Em 31 de outubro de 2025, um casal idoso me fez refletir sobre uma questão importante: “Será que o sexo é só coisa de jovem?” Durante a consulta, falamos sobre convivência, empatia e respeito. A sexualidade na terceira idade é um tema que ainda enfrenta muitos preconceitos e silenciamentos.

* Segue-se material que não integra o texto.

(** * A TFTP server (RFC 1350): packet codec, netascii transcoding and the
      stop-and-wait transfer engine

    Shallow embedding of package [tftp]: [packet.go] (request, ACK and ERROR
    parsing), [tftp.go] ([toNetASCII], [fromNetASCII]), [netascii.go]
    ([netASCIIResponseWriter]) and [response.go] ([response.Write], [Flush],
    [writeOneBlock]).

    Conventions.  A Go [[]byte] and a Go [string] are both [list byte]; a Go
    [int] and the [uint16] types are [Z], with the 16-bit wrap-around written
    out.  A Go [(T, error)] result of which exactly one component is set is a
    [result T].  The socket of a transfer is a script of the replies the
    network gives to each call, together with a log of the datagrams handed
    to [WriteTo]. *)

From Stdlib Require Import ZArith List Bool Lia.
From Stdlib Require Import Init.Byte Strings.Byte.
Import ListNotations.
Local Open Scope Z_scope.

Set Implicit Arguments.

(* ================================================================== *)
(** * Part I: definitions *)
(* ================================================================== *)

(** ** Bytes, slices and the Go library functions the package calls *)

Definition byte := Init.Byte.byte.

Definition NUL : byte := x00.
Definition LF : byte := x0a.
Definition CR : byte := x0d.

Definition byte_to_Z (c : byte) : Z := Z.of_N (Byte.to_N c).

(** Conversion [byte(v)] of an unsigned integer: the low eight bits. *)
Definition byte_of_Z (v : Z) : byte :=
  match Byte.of_N (Z.to_N (v mod 256)) with
  | Some c => c
  | None => x00
  end.

(** [len(b)] *)
Definition len (A : Type) (b : list A) : Z := Z.of_nat (length b).

(** [b[lo:hi]] and [b[lo:]] for indices within bounds. *)
Definition slice (A : Type) (b : list A) (lo hi : Z) : list A :=
  firstn (Z.to_nat (hi - lo)) (skipn (Z.to_nat lo) b).

Definition slice_from (A : Type) (b : list A) (lo : Z) : list A :=
  skipn (Z.to_nat lo) b.

(** [b[i]] *)
Definition index (b : list byte) (i : Z) : byte := nth (Z.to_nat i) b NUL.

Module binary.

(** [binary.BigEndian.Uint16(b)]: [uint16(b[1]) | uint16(b[0])<<8]. *)
Definition Uint16 (b : list byte) : Z :=
  Z.lor (byte_to_Z (index b 1)) (Z.shiftl (byte_to_Z (index b 0)) 8).

(** The two bytes [binary.BigEndian.PutUint16] stores:
    [b[0] = byte(v >> 8)], [b[1] = byte(v)]. *)
Definition Uint16_bytes (v : Z) : list byte :=
  [byte_of_Z (Z.shiftr v 8); byte_of_Z v].

End binary.

Module bytes.

(** [bytes.IndexByte(b, c)]: the index of the first [c] in [b], or -1. *)
Fixpoint IndexByte (b : list byte) (c : byte) : Z :=
  match b with
  | [] => -1
  | x :: t =>
      if Byte.eqb x c then 0
      else let i := IndexByte t c in
           if i =? -1 then -1 else i + 1
  end.

Fixpoint HasPrefix (s prefix : list byte) : bool :=
  match prefix, s with
  | [], _ => true
  | _ :: _, [] => false
  | p :: ps, c :: cs => Byte.eqb c p && HasPrefix cs ps
  end.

Sexualidade além do ato sexual
A sexualidade envolve afeto, toque, desejo e autoestima, e deve ser uma parte fundamental do cuidado integral. Por muito tempo, o prazer e a intimidade foram vistos como privilégios da juventude, mas a verdade é que o desejo não tem prazo de validade. Na maturidade, a sexualidade pode se tornar mais consciente e livre, valorizando a qualidade de vida.
Fatores que influenciam a sexualidade na velhice
Mudanças fisiológicas e emocionais, como a menopausa e a andropausa, impactam a forma como os corpos sentem e desejam. Contudo, isso não significa o fim da vida sexual, mas sim uma nova maneira de vivê-la. O vínculo afetivo, o carinho e a intimidade se tornam ainda mais significativos. Muitos casais relatam uma melhora na qualidade da relação, com mais cumplicidade e menos pressão por desempenho.
A importância da abordagem profissional
Infelizmente, a formação médica muitas vezes não aborda a sexualidade do idoso, o que dificulta conversas abertas. Profissionais de saúde devem encorajar discussões sobre sexualidade como parte natural do cuidado. O silêncio pode levar a riscos à saúde, como o aumento de infecções sexualmente transmissíveis (ISTs) entre idosos. Incluir orientações sobre proteção e lubrificantes nas consultas é essencial.
Compromisso com a dignidade e a autonomia
Promover a saúde sexual na terceira idade é reconhecer que o desejo e o prazer continuam vivos. Conversar sobre sexualidade com naturalidade é fundamental para cuidar da autoestima e dos vínculos afetivos. A atuação dos profissionais de saúde é crucial para garantir que esse tema seja tratado com respeito, oferecendo escuta qualificada e orientações claras, promovendo a dignidade e a autonomia dos idosos.